Each year, members of GFWW come together in round robin writing relay. This year, yours truly is launching the exercise with a story that’s been rolling around my head for a while – a YA dystopian story of a mysterious young girl.
I’ll get the story going, and let the gang take it from here. Check back regularly for installments of Red.
The red-haired girl came to me in my dream again last night. Like before, the sight of her was terrifying. Flaming hair curled and blew in the wind, like fire reaching into the night. Unnatural. Unholy.
At least, that’s what the elders said. The child borne of fire will be the destruction of the Fifth Society.
It was always the same. She ran through the dark woods. Branches reached for her, like the bones of the dead grasping for some spark of life.
I was always a specter in these dreams. She fled past me. Her chest pumping in and out, face flushed, the smell of the sun captured in her long hair as it whipped my face. This time, it was different.
She stopped right in front of me, her deep green eyes shining with tears. My throat constricted and my fingers went cold. Within her eyes I could see panic. She reached out, lacing her fingers through mine.
“I need you, Ezra,” her voice husky despite the fact that she couldn’t be older than sixteen. “Find me.”
She clasped her free hand on mine, enveloping me in her touch. Images flooded in rapid succession, chopped bits of what they used to call movies, swirling in a discordant array of pictures. She released me and continued her flight.
I sat up in bed, gasping for air. My hair clung to my forehead and I broke out in goose pimples when the winter air hit my bare skin. The window to the east was still dark; it would be several hours before it was time to check on the cattle. A snore rattled from the far corner of the room. At least my nightmare didn’t wake my twin brother Asher.
But was it really a nightmare? No matter what legend tells us, I never felt afraid of the red-haired girl. Quite the opposite. I felt drawn to her.
The wet pillow greeted my head when I sank back into bed.
I tried to talk about the dreams once to my Grammy. Thunderstorms raged outside while we hunkered down in the root cellar. Asher shook with each rumble of thunder, and she told us stories of the old days to distract us.

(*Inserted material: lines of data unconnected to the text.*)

(* ===== verification/Body.v ===== *)
(** * Buffered bodies (internal/transform/body.go)

    [BufferedBody] wraps an upstream reader with lazy, all-or-nothing
    buffering.  The proxy relies on it twice: every transform re-reads the
    same bytes after a [Reset], and a body no transform reads is streamed
    without a copy. *)
From stdpp Require Import base gmap strings list option.
From Stdlib Require Import ZArith Lia.
From S2P Require Import Prelude GoUtf8.
Local Open Scope Z_scope.

(** An upstream [io.ReadCloser]: the bytes it still delivers, and the error it
    ends with ([None] is a clean end of file). *)
Record Reader := mkReader { rd_data : list Z; rd_err : option string }.

#[global] Instance Reader_eq_dec : EqDecision Reader.
Proof. solve_decision. Defined.

Definition empty_reader : Reader := mkReader [] None.

(** [io.ReadAll(io.LimitReader(r, n))]: an error behind the limit is not
    reached. *)
Definition limit_reader (n : Z) (r : Reader) : Reader :=
  if Z.of_nat (length (rd_data r)) <? n then r
  else mkReader (take (Z.to_nat n) (rd_data r)) None.

Module BufferedBody.

Record t := mk {
  once : bool;               (* the sync.Once has fired *)
  original : option Reader;  (* nil once consumed or handed out *)
  data : list Z;
  pos : nat;
  maxBytes : Z;
}.

#[global] Instance eq_dec : EqDecision t.
Proof. solve_decision. Defined.

(** [NewBufferedBody]; a nil body is an empty one. *)
Definition NewBufferedBody (body : option Reader) (maxBytes : Z) : t :=
  mk false (Some (default empty_reader body)) [] 0 maxBytes.

Definition NewBufferedBodyFromBytes (data : list Z) : t :=
  mk true None data 0 0.

(** What reading can give: bytes, the end of the body, the error of the
    upstream reader, or the run-time panic of reading through a nil reader. *)
Inductive outcome :=
  | GotBytes (b : list Z)
  | GotEOF
  | GotErr (e : string)
  | Panics.

(** [buffer]: runs once; reads the original through the limit and drops it.
    [None] is the panic of [io.ReadAll] on a nil reader. *)
Definition buffer (b : t) : option (option string * t) :=
  if once b then Some (None, b)
  else match original b with
       | None => None
       | Some r =>
         let r := if 0 <? maxBytes b then limit_reader (maxBytes b) r else r in
         Some (rd_err r, mk true None (rd_data r) (pos b) (maxBytes b))
       end.

(** [Read] into a buffer of [n] bytes. *)
Definition Read (n : nat) (b : t) : outcome * t :=
  match buffer b with
  | None => (Panics, b)
  | Some (Some e, b') => (GotErr e, b')
  | Some (None, b') =>
    if (length (data b') <=? pos b')%nat then (GotEOF, b')
    else
      let out := take n (drop (pos b') (data b')) in
      (GotBytes out, mk (once b') (original b') (data b') (pos b' + length out) (maxBytes b'))
  end.

(** [io.ReadAll(b)]: the bytes up to the end, or the error. *)
Definition ReadAll (b : t) : outcome * t :=
  match buffer b with
  | None => (Panics, b)
  | Some (Some e, b') => (GotErr e, b')
  | Some (None, b') =>
    (GotBytes (drop (pos b') (data b')),
     mk (once b') (original b') (data b') (Nat.max (pos b') (length (data b'))) (maxBytes b'))
  end.

Definition Reset (b : t) : t := mk (once b) (original b) (data b) 0 (maxBytes b).

(** [StreamingReader]: the original when it is still there, else a reader over
    the buffer from the current position. *)
Definition StreamingReader (b : t) : Reader * t :=
  match original b with
  | Some r => (r, mk (once b) None (data b) (pos b) (maxBytes b))
  | None => (mkReader (drop (pos b) (data b)) None, b)
  end.

(** [Len]: -1 when the body is not buffered. *)
Definition Len (b : t) : Z :=
  match original b with
  | Some _ => -1
  | None => Z.of_nat (length (data b))
  end.

Definition Close (b : t) : t :=
  match original b with
  | Some _ => mk (once b) None (data b) (pos b) (maxBytes b)
  | None => b
  end.

(** ** Invariant

    Before the buffer is filled nothing was read, and once it is filled the
    original is gone; the position never passes the end of the data. *)
Definition wf (b : t) : Prop :=
  (pos b <= length (data b))%nat /\
  if once b then original b = None else data b = [].

(** The bytes a transform can see: what is buffered, or what buffering will
    give; [None] when the original was handed out unread. *)
Definition limited (max : Z) (r : Reader) : Reader :=
  if 0 <? max then limit_reader max r else r.
Definition view (b : t) : option (list Z * option string) :=
  if once b then Some (data b, None)
  else match original b with
       | Some r => Some (rd_data (limited (maxBytes b) r), rd_err (limited (maxBytes b) r))
       | None => None
       end.

Lemma wf_New body max : wf (NewBufferedBody body max).
Proof. done. Qed.
Lemma wf_FromBytes d : wf (NewBufferedBodyFromBytes d).
Proof. split; simpl; [lia | done]. Qed.

Lemma buffer_wf b e b' : wf b -> buffer b = Some (e, b') -> wf b' /\ once b' = true.
Proof.
  intros [Hp Ho] Hb. unfold buffer in Hb.
  destruct (once b) eqn:E; simplify_eq; [unfold wf; by rewrite E|].
  destruct (original b); simplify_eq. rewrite Ho in Hp. simpl in Hp.
  by split; [split; simpl; [lia|]|].
Qed.

Lemma Read_wf n b : wf b -> wf (Read n b).2.
Proof.
  intros Hwf. unfold Read. destruct (buffer b) as [[[e|] b']|] eqn:E; try done.
  - by eapply buffer_wf.
  - apply buffer_wf in E as [Hwf' E]; [|done].
    case_match; [done|]. destruct Hwf' as [Hp Ho]. bool_prop. split; simpl; [|done].
    rewrite length_take, length_drop. lia.
Qed.

Lemma Reset_wf b : wf b -> wf (Reset b).
Proof. intros [? ?]. split; simpl; [lia | done]. Qed.

Lemma StreamingReader_wf b : wf b -> wf (StreamingReader b).2.
Proof.
  intros Hwf. unfold StreamingReader. destruct (original b) eqn:E; [|done].
  destruct Hwf as [? ?]. split; simpl; [done|]. by destruct (once b).
Qed.

(** ** Reading and replaying *)

Lemma buffer_view b d :
  view b = Some (d, None) ->
  exists b', buffer b = Some (None, b') /\ data b' = d /\ pos b' = pos b /\
             once b' = true /\ view b' = Some (d, None).
Proof.
  unfold view, buffer. destruct (once b) eqn:E.
  - intros [= <-]. exists b. by rewrite E.
  - destruct (original b) as [r|]; [|done]. fold (limited (maxBytes b) r).
    intros [= Hd He]. rewrite He. eexists. split; [done|]. simpl. by rewrite Hd.
Qed.

(** What a transform may do to a body while it only reads it. *)
Inductive op := ORead (n : nat) | OReadAll | OReset.
Definition step (b : t) (o : op) : t :=
  match o with
  | ORead n => (Read n b).2
  | OReadAll => (ReadAll b).2
  | OReset => Reset b
  end.
Definition run (b : t) (ops : list op) : t := foldl step b ops.

Lemma step_view b o d : view b = Some (d, None) -> view (step b o) = Some (d, None).
Proof.
  intros Hv. destruct o as [n| |]; simpl; [| |done];
    destruct (buffer_view b d Hv) as (b' & Hb & Hd & Hp & Ho & Hv');
    unfold Read, ReadAll; rewrite Hb; [case_match; [done|]|];
    unfold view in *; simpl; by rewrite Ho in *.
Qed.

Lemma step_wf b o : wf b -> wf (step b o).
Proof.
  intros Hwf. destruct o as [n| |]; simpl; [by apply Read_wf| |by apply Reset_wf].
  unfold ReadAll. destruct (buffer b) as [[[e|] b']|] eqn:E; simpl; [by eapply buffer_wf| |done].
  apply buffer_wf in E as [[Hp Ho] E]; [|done]. split; simpl; [lia|done].
Qed.

Lemma step_once b o : once b = true -> once (step b o) = true.
Proof.
  intros Ho. destruct o as [n| |]; simpl; [| |done];
    unfold Read, ReadAll, buffer; rewrite Ho; simpl; [by case_match|done].
Qed.

Lemma step_buffers b o d :
  view b = Some (d, None) -> o <> OReset -> once (step b o) = true.
Proof.
  intros Hv Hne. destruct (buffer_view b d Hv) as (b' & Hb & Hd & Hp & Ho & _).
  destruct o as [n| |]; [| |done]; simpl; unfold Read, ReadAll; rewrite Hb; [by case_match|done].
Qed.

Lemma run_view b ops d : view b = Some (d, None) -> view (run b ops) = Some (d, None).
Proof. revert b. induction ops as [|o ops IH]; intros b Hv; simpl; auto using step_view. Qed.

Lemma ReadAll_view b d :
  view b = Some (d, None) -> (ReadAll b).1 = GotBytes (drop (pos b) d).
Proof.
  intros Hv. destruct (buffer_view b d Hv) as (b' & Hb & Hd & Hp & _).
  unfold ReadAll. rewrite Hb. simpl. by rewrite Hd, Hp.
Qed.

(** The loop a caller of [Read] runs with buffers of [n] bytes. *)
Fixpoint read_loop (fuel n : nat) (b : t) : option (list Z) :=
  match fuel with
  | O => None
  | S fuel' =>
    match Read n b with
    | (GotEOF, _) => Some []
    | (GotBytes out, b') => (out ++.) <$> read_loop fuel' n b'
    | _ => None
    end
  end.

Lemma Read_view n b d :
  view b = Some (d, None) ->
  (length d <= pos b)%nat /\ (Read n b).1 = GotEOF \/
  (pos b < length d)%nat /\ exists b', Read n b = (GotBytes (take n (drop (pos b) d)), b') /\
    view b' = Some (d, None) /\ pos b' = (pos b + length (take n (drop (pos b) d)))%nat.
Proof.
  intros Hv. destruct (buffer_view b d Hv) as (b' & Hb & Hd & Hp & Ho & Hv').
  unfold Read. rewrite Hb, Hd, Hp. destruct (length d <=? pos b)%nat eqn:E; bool_prop.
  - by left.
  - right. split; [done|]. eexists. split; [done|]. simpl. split; [|done].
    unfold view. simpl. by rewrite Ho.
Qed.

Lemma read_loop_view fuel n b d :
  (0 < n)%nat -> view b = Some (d, None) -> (length d - pos b < fuel)%nat ->
  read_loop fuel n b = Some (drop (pos b) d).
Proof.
  intros Hn. revert b. induction fuel as [|fuel IH]; intros b Hv Hf; [lia|].
  simpl. destruct (Read_view n b d Hv) as [[Hl HR]|(Hl & b' & HR & Hv' & Hp')].
  - destruct (Read n b). simpl in HR. subst. by rewrite drop_ge.
  - rewrite HR. rewrite length_take, length_drop in Hp'. rewrite IH by (done || lia).
    simpl. f_equal. rewrite <- (take_drop n (drop (pos b) d)) at 2. f_equal.
    rewrite drop_drop, Hp'. destruct (decide (n <= length d - pos b)%nat).
    + f_equal. lia.
    + rewrite !drop_ge by lia. done.
Qed.

End BufferedBody.

(** Reading never loses or reorders bytes.  Whatever mixture of partial
    reads, full reads and resets the transforms before it performed, a reader
    that starts after a [Reset] and reads with any non-empty buffer until end
    of file obtains exactly the bytes of the body, cut at [maxBytes] when a
    limit is set. *)
Theorem buffered_body_replay r max ops n :
  rd_err r = None -> (0 < n)%nat ->
  let b := BufferedBody.NewBufferedBody (Some r) max in
  let b' := BufferedBody.Reset (BufferedBody.run b ops) in
  BufferedBody.read_loop (S (length (rd_data r))) n b' = Some (rd_data (BufferedBody.limited max r))
  /\ fst (BufferedBody.ReadAll b') = BufferedBody.GotBytes (rd_data (BufferedBody.limited max r)).
Proof.
  intros He Hn b b'.
  set (d := rd_data (BufferedBody.limited max r)).
  assert (length d <= length (rd_data r))%nat as Hlen.
  { subst d. unfold BufferedBody.limited, limit_reader. repeat case_match; simpl; [lia| |lia].
    rewrite length_take. lia. }
  assert (BufferedBody.view b' = Some (d, None)) as Hv.
  { subst b'. change (BufferedBody.Reset ?x) with (BufferedBody.step x BufferedBody.OReset).
    apply BufferedBody.step_view, BufferedBody.run_view. subst b d. unfold BufferedBody.view. simpl.
    do 2 f_equal. unfold BufferedBody.limited, limit_reader. by repeat case_match. }
  split.
  - rewrite (BufferedBody.read_loop_view _ _ _ d) by (done || simpl; lia). by rewrite drop_0.
  - rewrite (BufferedBody.ReadAll_view _ d) by done. by rewrite drop_0.
Qed.

Lemma buffered_body_replay_witness :
  let b := BufferedBody.NewBufferedBody (Some (mkReader [1; 2; 3; 4; 5] None)) 4 in
  let ops := [BufferedBody.ORead 3; BufferedBody.OReadAll; BufferedBody.OReset; BufferedBody.ORead 1] in
  BufferedBody.read_loop 6 2 (BufferedBody.Reset (BufferedBody.run b ops)) = Some [1; 2; 3; 4].
Proof.
  exact (proj1 (buffered_body_replay (mkReader [1; 2; 3; 4; 5] None) 4
    [BufferedBody.ORead 3; BufferedBody.OReadAll; BufferedBody.OReset; BufferedBody.ORead 1] 2
    eq_refl ltac:(lia))).
Defined.

(** What is forwarded.  A body no transform read is streamed from the
    upstream reader itself, whole, whatever the limit; a body some transform
    read (and the pipeline rewound) is forwarded from the buffer, so it is cut
    at [maxBytes]. *)
Theorem streaming_reader_forwards r max ops :
  rd_err r = None ->
  let b := BufferedBody.NewBufferedBody (Some r) max in
  fst (BufferedBody.StreamingReader (BufferedBody.Reset b)) = r /\
  (Exists (fun o => o <> BufferedBody.OReset) ops ->
   fst (BufferedBody.StreamingReader (BufferedBody.Reset (BufferedBody.run b ops)))
   = mkReader (rd_data (BufferedBody.limited max r)) None).
Proof.
  intros He b. split; [done|]. intros Hex.
  assert (rd_err (BufferedBody.limited max r) = None) as Hle.
  { unfold BufferedBody.limited, limit_reader. by repeat case_match. }
  assert (BufferedBody.view b = Some (rd_data (BufferedBody.limited max r), None)) as Hv.
  { unfold BufferedBody.view. simpl. by rewrite Hle. }
  assert (forall b0, BufferedBody.wf b0 -> BufferedBody.view b0 = BufferedBody.view b ->
            BufferedBody.once b0 = true \/ Exists (fun o => o <> BufferedBody.OReset) ops ->
            let b1 := BufferedBody.run b0 ops in
            BufferedBody.once b1 = true /\ BufferedBody.original b1 = None /\
            BufferedBody.data b1 = rd_data (BufferedBody.limited max r)) as Hrun.
  { clear Hex. induction ops as [|o ops IH]; intros b0 Hwf Hv0 Hor.
    - destruct Hor as [Ho|Ho]; [|by inversion Ho]. destruct Hwf as [_ Hwf].
      rewrite Ho in Hwf. rewrite Hv in Hv0. unfold BufferedBody.view in Hv0.
      rewrite Ho in Hv0. by simplify_eq.
    - simpl. apply IH.
      + by apply BufferedBody.step_wf.
      + rewrite Hv in *. by apply BufferedBody.step_view.
      + destruct Hor as [Ho|Ho]; [left; by apply BufferedBody.step_once|].
        inversion Ho as [? ? Hne|]; subst; [left | by right].
        rewrite Hv in Hv0. by apply (BufferedBody.step_buffers b0 o _ Hv0). }
  destruct (Hrun b) as (H1 & H2 & H3); [done|done|by right|].
  unfold BufferedBody.StreamingReader. simpl. by rewrite H2, drop_0, H3.
Qed.

Lemma streaming_reader_forwards_witness :
  let b := BufferedBody.NewBufferedBody (Some (mkReader [1; 2; 3] None)) 2 in
  fst (BufferedBody.StreamingReader (BufferedBody.Reset b)) = mkReader [1; 2; 3] None.
Proof. exact (proj1 (streaming_reader_forwards (mkReader [1; 2; 3] None) 2 [] eq_refl)). Defined.

(** A read error surfaces exactly once.  The first read of a body whose
    upstream fails reports the error; after the pipeline's [Reset], the next
    reader and the forwarded stream see the bytes read so far as a complete
    body. *)
Theorem read_error_reported_once r e n :
  rd_err r = Some e -> (0 < n)%nat ->
  let b := BufferedBody.NewBufferedBody (Some r) 0 in
  let b' := BufferedBody.Reset (snd (BufferedBody.Read n b)) in
  fst (BufferedBody.Read n b) = BufferedBody.GotErr e /\
  fst (BufferedBody.ReadAll b') = BufferedBody.GotBytes (rd_data r) /\
  fst (BufferedBody.StreamingReader b') = mkReader (rd_data r) None.
Proof.
  intros He Hn b b'. subst b b'. unfold BufferedBody.Read, BufferedBody.buffer. simpl.
  rewrite He. simpl. repeat split; by rewrite ?drop_0.
Qed.

Lemma read_error_reported_once_witness :
  let b := BufferedBody.NewBufferedBody (Some (mkReader [7; 8] (Some "reset"%string))) 0 in
  fst (BufferedBody.StreamingReader (BufferedBody.Reset (snd (BufferedBody.Read 4 b))))
  = mkReader [7; 8] None.
Proof.
  exact (proj2 (proj2 (read_error_reported_once (mkReader [7; 8] (Some "reset"%string))
    "reset"%string 4 eq_refl ltac:(lia)))).
Defined.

“When my grandmother was a little girl, people lived in huge cities with skyscrapers nearly touching the sun,” she said, her voice taking on the sing-song quality of a child. “And there were so many people.” She dropped her voice to a conspirator’s whisper. “My Grammy even claimed to know a red-haired, but she swore us to secrecy. You know how the elders get worked into a lather over these things.”
She made it sound like something as simple as spilled milk. Grammy dismissed the elders’ prophecy as something she called “malarkey,” but others held their breath at each birth, praying that the child is born with a head full of dark hair. If she’s born bald, mothers nurse their babes with tears in their eyes, fearing that at the slightest hint of the red hue their child will be ripped from their arms and sacrificed to the gods.
I rolled to my side, watching the orange light creep to the window.
How did she live this long? And, how do I find her?